- WHAT THE TASK ASKS
Within the entries below, find every line that has the string "counts", then copy it.

------------------------------------------------

(** C1.  The cap of 3 active complaints is not an invariant of the code.
    The trigger [enforce_complaint_limit] counts BEFORE INSERT only; nothing
    counts on UPDATE, and the policy "Students can update their own
    complaints" lets the owner clear [withdrawn_at].  In [cap_bypass], a run
    of Asha's own statements from the freshly migrated [campus], every
    statement goes through: with three active complaints a fourth insert is
    refused with the trigger's message, after withdrawing one it is accepted,
    and clearing the withdrawal then leaves Asha with four active
    complaints. *)
Theorem cap_is_passed_by_clearing_a_withdrawal :
  initial campus
  /\ active_count (run campus three_submits) asha = 3%nat
  /\ insert_complaint (run campus three_submits) asha (tap 103 false) 203 6%Z
     = Error (raise_exception limit_message)
  /\ active_count (run campus (firstn 4 cap_bypass)) asha = 2%nat
  /\ succeeded (insert_complaint (run campus (firstn 4 cap_bypass)) asha (tap 103 false)
                                 203 6%Z) = true
  /\ active_count (run campus (firstn 5 cap_bypass)) asha = 3%nat
  /\ succeeded (update_complaint (run campus (firstn 5 cap_bypass)) asha 100
                                 (set_withdrawn None None)) = true
  /\ active_count (run campus cap_bypass) asha = 4%nat.
Proof. split; [exact campus_initial | vm_compute; repeat split]. Qed.

(** ** The creation entry of the audit trail *)

(** C2.  In every reachable state each complaint has a timeline entry
    "Complaint submitted" of its own; the entry is written by the very
    statement that inserts the complaint, and a statement that raises leaves
    neither behind. *)
Theorem complaint_creation_is_logged :
  (forall db, reachable db ->
     forall c, In c (complaints db) ->
       exists e, In e (complaint_timeline db)
                 /\ TimelineEntry.complaint_id e = Complaint.id c
                 /\ TimelineEntry.message e = "Complaint submitted")
  /\ (forall db uid NEW tl_id now db',
        insert_complaint db uid NEW tl_id now = Ok db' ->
        step db (uid, InsertComplaint NEW tl_id now) = db'
        /\ In NEW (complaints db')
        /\ In (creation_entry NEW tl_id now) (complaint_timeline db'))
  /\ (forall db uid NEW tl_id now e,
        insert_complaint db uid NEW tl_id now = Error e ->
        step db (uid, InsertComplaint NEW tl_id now) = db).
Proof.
  split; [|split].
  - intros db Hr. apply reachable_consistent in Hr. exact (creation_logged db Hr).
  - intros db uid NEW tl_id now db' H. split.
    + unfold step. simpl. now rewrite H.
    + apply insert_complaint_inv in H.
      destruct H as (_ & _ & _ & _ & _ & _ & -> & -> & _).
      split; apply in_or_app; right; now left.
  - intros db uid NEW tl_id now e H. unfold step. simpl. now rewrite H.
Qed.

Lemma complaint_creation_is_logged_witness :
  exists e, In e (complaint_timeline (run campus anonymous_assigned))
            /\ TimelineEntry.complaint_id e = 100
            /\ TimelineEntry.message e = "Complaint submitted".
Proof.
  apply (proj1 complaint_creation_is_logged (run campus anonymous_assigned)
           (reachable_run _ _ (reachable_initial _ campus_initial))
           (set_staff_assigned (Some meera) (tap 100 true))).
  vm_compute. now left.
Defined.

(** ** Reading complaints *)

Lemma filter_none {A} (p : A -> bool) (l : list A) :
  (forall a, In a l -> p a = false) -> filter p l = [].
Proof.
  induction l as [|x l IH]; simpl; intros H; [reflexivity|].
  rewrite (H x (or_introl eq_refl)). apply IH. auto.
Qed.

Lemma read_complaint_In db uid cid c :
  In c (read_complaint db uid cid)
  <-> In c (complaints db) /\ complaints_select_policy db uid c = true
      /\ Complaint.id c = cid.
Proof.
  unfold read_complaint, select_complaints. rewrite !filter_In, N.eqb_eq. tauto.
Qed.

Lemma read_absent db uid cid :
  complaint_exists db cid = false -> read_complaint db uid cid = [].
Proof.
  intros H. apply complaint_exists_not_in in H. apply filter_none. intros c Hc.
  apply filter_In in Hc. destruct Hc as [Hc _]. apply N.eqb_neq. intros E.
  apply H. rewrite <- E. now apply in_map.
Qed.

Lemma read_filtered db uid c :
  NoDup (map Complaint.id (complaints db)) -> In c (complaints db) ->
  complaints_select_policy db uid c = false ->
  read_complaint db uid (Complaint.id c) = [].
Proof.
  intros Hpk Hc Hp. apply filter_none. intros c' Hc'. apply filter_In in Hc'.
  destruct Hc' as [Hc' Hp']. apply N.eqb_neq. intros E.
  rewrite (key_unique Complaint.id (complaints db) c' c Hpk Hc' Hc E) in Hp'. congruence.
Qed.

(** C6.  A complaint the caller has no read right to (the caller is not its
    submitter, not staff assigned to it, not an admin) is filtered out of the
    caller's SELECT: reading it by identifier yields the empty result, the
    same response as for an identifier no complaint has, and no error.  A
    student who does not own the complaint is such a caller. *)
Theorem unreadable_complaint_is_not_found db uid c absent :
  reachable db ->
  In c (complaints db) ->
  complaints_select_policy db uid c = false ->
  complaint_exists db absent = false ->
  read_complaint db uid (Complaint.id c) = read_complaint db uid absent
  /\ read_complaint db uid (Complaint.id c) = []
  /\ (forall c', In c' (complaints db) ->
        uid <> Complaint.student_id c' ->
        has_role db uid staff = false -> has_role db uid admin = false ->
        complaints_select_policy db uid c' = false).
Proof.
  intros Hr Hc Hp Ha. apply reachable_consistent in Hr.
  rewrite (read_absent db uid absent Ha).
  rewrite (read_filtered db uid c (complaints_pkey db Hr) Hc Hp).
  repeat split. intros c' _ Hu Hs Hadm.
  unfold complaints_select_policy, own_complaint, staff_assigned_complaint,
    admin_any_complaint. rewrite Hs, Hadm. simpl.
  rewrite !orb_false_r. now apply N.eqb_neq.
Qed.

------------------------------------------------

- EXERCISE ANSWER
    The trigger [enforce_complaint_limit] counts BEFORE INSERT only; nothing
    counts on UPDATE, and the policy "Students can update their own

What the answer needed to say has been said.